= Harriet Cooper Alpern =

American activist (1923–2010)

Harriet Cooper Alpern (1923 – April 25, 2010) was an American activist. She was one of the co-founders of the Michigan chapter of the National Organization for Women and she was involved with the organization's public relations.

== Early life ==
Alpern was born in 1923. She grew up in Detroit, Michigan, on Chicago Boulevard in the Boston–Edison Historic District, where she was friends with Patricia Hill Burnett. While her twin brother attended Cranbrook School, she was a student at its sister school, Kingswood School where she was involved in theater and as a reporter for the student newspaper. She graduated in 1940 and was described in her senior yearbook as having "unconscious humor". After graduation, she attended the University of Michigan where she met her husband, E. Bryce Alpern. She had three children: Dwight, Abbey and Jimmy.

== Activism ==
Alpern first became involved with the National Organization for Women (NOW) in 1969 when she helped to found the Michigan chapter in Detroit. She was inspired by her Judaism, which encouraged her to "do [her] part to making the world a better place". She served as vice president of public relations for the chapter between 1970 and 1973. As the result of her background in public relations, she became involved in media relations. She negotiated with the local ABC affiliate, WXYZ-TV, on FCC compliance and the station agreed to consider supporting women in managerial and technical positions. Following the positive results of this partnership, she joined the station's women's advisory board between 1971 and 1975. She also joined the offshoot of this group, the Michigan Media Project, in 1975.

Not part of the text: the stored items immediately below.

(** X12.  Whatever the provider's series, the payload has one quote per
    distinct second of the price series: no key comes twice, the keys are
    the seconds of the price points, and there are at most as many quotes
    as price points. *)
Theorem quotes_keys_are_seconds (chart : market_chart) :
  NoDup (map fst (build_quotes chart))
  /\ (forall t,
        t ∈ map fst (build_quotes chart)
        <-> t ∈ map (fun p => epoch_seconds p.1) (prices chart))
  /\ (length (build_quotes chart) <= length (prices chart))%nat.
Proof.
  split.
  - unfold build_quotes. apply loop_NoDup. constructor.
  - split.
    + intros t. apply build_quotes_keys.
    + apply build_quotes_length.
Qed.

(** X13.  Of the price points that fall in one second the last one wins:
    the quote of that second carries its price, and the volume and the
    market cap found at its index. *)
Theorem quotes_last_point_wins (chart : market_chart) (i : nat) (p : Z * Q) :
  prices chart !! i = Some p ->
  (forall j q, (i < j)%nat -> prices chart !! j = Some q ->
               epoch_seconds q.1 <> epoch_seconds p.1) ->
  dict_get (epoch_seconds p.1) (build_quotes chart)
  = Some {| s_price := p.2;
            s_volume_24h := snd <$> total_volumes chart !! i;
            s_market_cap := snd <$> market_caps chart !! i;
            s_timestamp := utc_iso (epoch_seconds p.1) |}.
Proof.
  intros Hp Hlast. unfold build_quotes.
  pose proof (lookup_lt_Some _ _ _ Hp) as Hi.
  replace (length (prices chart)) with (i + S (length (prices chart) - S i))%nat
    by lia.
  rewrite seq_app, fold_left_app. cbn [seq fold_left Nat.add].
  rewrite loop_get_other.
  - rewrite (add_sample_point _ _ _ _ Hp). apply dict_get_set_eq.
  - intros j q Hj Hq. apply elem_of_seq in Hj. apply (Hlast j q); [lia|exact Hq].
Qed.

Lemma quotes_last_point_wins_witness :
  dict_get 1%Z
    (build_quotes
       {| prices := [(1000, 1%Q); (2000, 5%Q); (1999, 2%Q)]%Z;
          total_volumes := [(1000, 7%Q)]%Z; market_caps := [] |})
  = Some {| s_price := 2%Q; s_volume_24h := None; s_market_cap := None;
            s_timestamp := utc_iso 1 |}.
Proof.
  apply (quotes_last_point_wins
           {| prices := [(1000, 1%Q); (2000, 5%Q); (1999, 2%Q)]%Z;
              total_volumes := [(1000, 7%Q)]%Z; market_caps := [] |}
           2 (1999%Z, 2%Q)).
  - reflexivity.
  - intros j q Hj Hq. apply lookup_lt_Some in Hq. cbn in Hq. lia.
Defined.

(** *** The frame *)

Lemma prepare_history_sorted (argsort : list Q -> list nat)
  (fromtimestamp : Z -> Z) (symbol : string) (status : option status_block)
  (quotes : list (Z * usd_sample)) :
  argsort_spec argsort ->
  quotes <> [] ->
  exists rows,
    prepare_historical_data argsort fromtimestamp
      (Some {| h_data := Some [(symbol, {| quotes := quotes |})];
               h_status := status |}) = Ok (Frame rows)
    /\ rows ≡ₚ map (history_row_of fromtimestamp) quotes
    /\ StronglySorted Z.le (map timestamp rows).
Proof.
  intros Hspec Hquotes. rewrite prepare_history_unfold.
  set (samples := map (history_row_of fromtimestamp) quotes).
  rewrite DataFrame_rows
    by (unfold samples; destruct quotes; [contradiction|discriminate]).
  cbn [sort_values]. eexists. split; [reflexivity|].
  split; [now apply sort_rows_perm|].
  pose proof (sort_rows_ascending
                (fun r => Some (inject_Z (timestamp r))) argsort Hspec samples)
    as Hsorted.
  cbn [key_value] in Hsorted.
  assert (Hall : Forall (fun r : history_row =>
                   notna (Some (inject_Z (timestamp r))) = true) samples)
    by (apply Forall_forall; reflexivity).
  specialize (Hsorted Hall).
  rewrite <- (map_map timestamp inject_Z) in Hsorted.
  eapply StronglySorted_map_inv; [|exact Hsorted].
  intros x y Hxy. rewrite Zle_Qle. exact Hxy.
Qed.

(** X14.  For every provider answer whose price series is not empty,
    points of one second or not, the frame is built: it has at least one
    row and at most one per price point, its timestamps are in
    non-decreasing order, each row is the sample of a price point zipped by
    index with the two other series, and the second of every price point
    has its row. *)
Theorem history_frame_of_any_series (argsort : list Q -> list nat)
  (fromtimestamp : Z -> Z) (symbol : string) (chart : market_chart) :
  argsort_spec argsort ->
  prices chart <> [] ->
  exists rows,
    prepare_historical_data argsort fromtimestamp
      (Some (history_result symbol chart)) = Ok (Frame rows)
    /\ (1 <= length rows <= length (prices chart))%nat
    /\ StronglySorted Z.le (map timestamp rows)
    /\ (forall r, r ∈ rows ->
          exists i p, prices chart !! i = Some p
                      /\ r = history_row_of fromtimestamp (sample_at chart i p))
    /\ (forall p, p ∈ prices chart ->
          exists r, r ∈ rows
                    /\ timestamp r = fromtimestamp (epoch_seconds p.1)).
Proof.
  intros Hspec Hprices.
  pose proof (build_quotes_keys chart) as Hkeys.
  pose proof (build_quotes_length chart) as Hlen.
  assert (Hquotes : build_quotes chart <> []).
  { destruct (prices chart) as [|p ps] eqn:E; [contradiction|].
    intros Hnil. specialize (Hkeys (epoch_seconds p.1)).
    rewrite Hnil in Hkeys. cbn [map] in Hkeys.
    destruct Hkeys as [_ Hkeys]. eapply elem_of_nil, Hkeys. left. }
  destruct (prepare_history_sorted argsort fromtimestamp symbol
              (Some {| error_code := 0; error_message := None;
                       credit_count := 0 |})
              (build_quotes chart) Hspec Hquotes)
    as (rows & Hrows & Hperm & Hsorted).
  exists rows. split; [exact Hrows|].
  assert (Hsize : length rows = length (build_quotes chart))
    by now rewrite Hperm, length_map.
  split.
  { rewrite Hsize. split; [|exact Hlen].
    destruct (build_quotes chart); [contradiction|cbn [length]; lia]. }
  split; [exact Hsorted|]. split.
  - intros r Hr. rewrite Hperm in Hr.
    apply list_elem_of_fmap in Hr as (x & -> & Hx).
    apply loop_entries in Hx as [Hx|(i & p & Hp & ->)];
      [now apply elem_of_nil in Hx|].
    now exists i, p.
  - intros p Hp.
    assert (Hkey : epoch_seconds p.1 ∈ map fst (build_quotes chart)).
    { apply Hkeys, list_elem_of_fmap. now exists p. }
    apply list_elem_of_fmap in Hkey as (x & Hx & Hin).
    exists (history_row_of fromtimestamp x). split.
    + rewrite Hperm. apply list_elem_of_fmap. now exists x.
    + cbn [history_row_of timestamp]. now rewrite Hx.
Qed.

Lemma history_frame_of_any_series_witness :
  exists rows,
    prepare_historical_data stable_argsort (fun t => t)
      (Some (history_result "BTC"
               {| prices := [(2000, 5%Q); (1000, 1%Q); (1999, 2%Q)]%Z;
                  total_volumes := []; market_caps := [] |})) = Ok (Frame rows)
    /\ map timestamp rows = [1; 2]%Z
    /\ map hprice rows = [2%Q; 5%Q].
Proof.
  destruct (history_frame_of_any_series stable_argsort (fun t => t) "BTC"
              {| prices := [(2000, 5%Q); (1000, 1%Q); (1999, 2%Q)]%Z;
                 total_volumes := []; market_caps := [] |}
              stable_argsort_spec)
    as (rows & Hrows & _).
  - discriminate.
  - exists rows. split; [exact Hrows|].
    vm_compute in Hrows. injection Hrows as <-. split; reflexivity.
Defined.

She founded a program which monitored print and electronic media to ascertain if it was balanced and non-sexist. She was the producer of two programs analyzing the portrayal of women in consumer advertising. 'What are Big Girls Made Of?' examined the portrayal of women as sex objects and 'What's Wrong With Wrinkles' focused on the absence of older women in advertisements. During the 1970s, Alpern was a committee member of 'Women in the News', which advanced a class-action lawsuit alleging employment discrimination by The Detroit News. Outside of her work with NOW, she founded the company Program Resources to produce media for the women's movement and for educational use.

As the Detroit Athletic Club (DAC) was closed to women, Alpern was one of forty women who invaded it while wearing high heels. The Michigan chapter of NOW was involved in the national conference with Bell Telephone in relation to sex discrimination. The group also invaded a news conference of the Catholic Bishops with signs stating "Jesus was a feminist". She designed and printed posters for the League of Women Voters in the Oakland Area and Women's Action for New Directions (WAND) to encourage women to vote. She was an advocate for women running for public office, particularly where they ran on a platform of abortions rights and pay equity. She was chair of a fundraiser for the Equal Rights Amendment (ERA) in 1982 and a member of the planning committee that focused on educating female politicians and activists on the use of mass media.

== Death ==
Alpern died on April 25, 2010, at the age of 87. She was interred at Clover Hill Park Cemetery.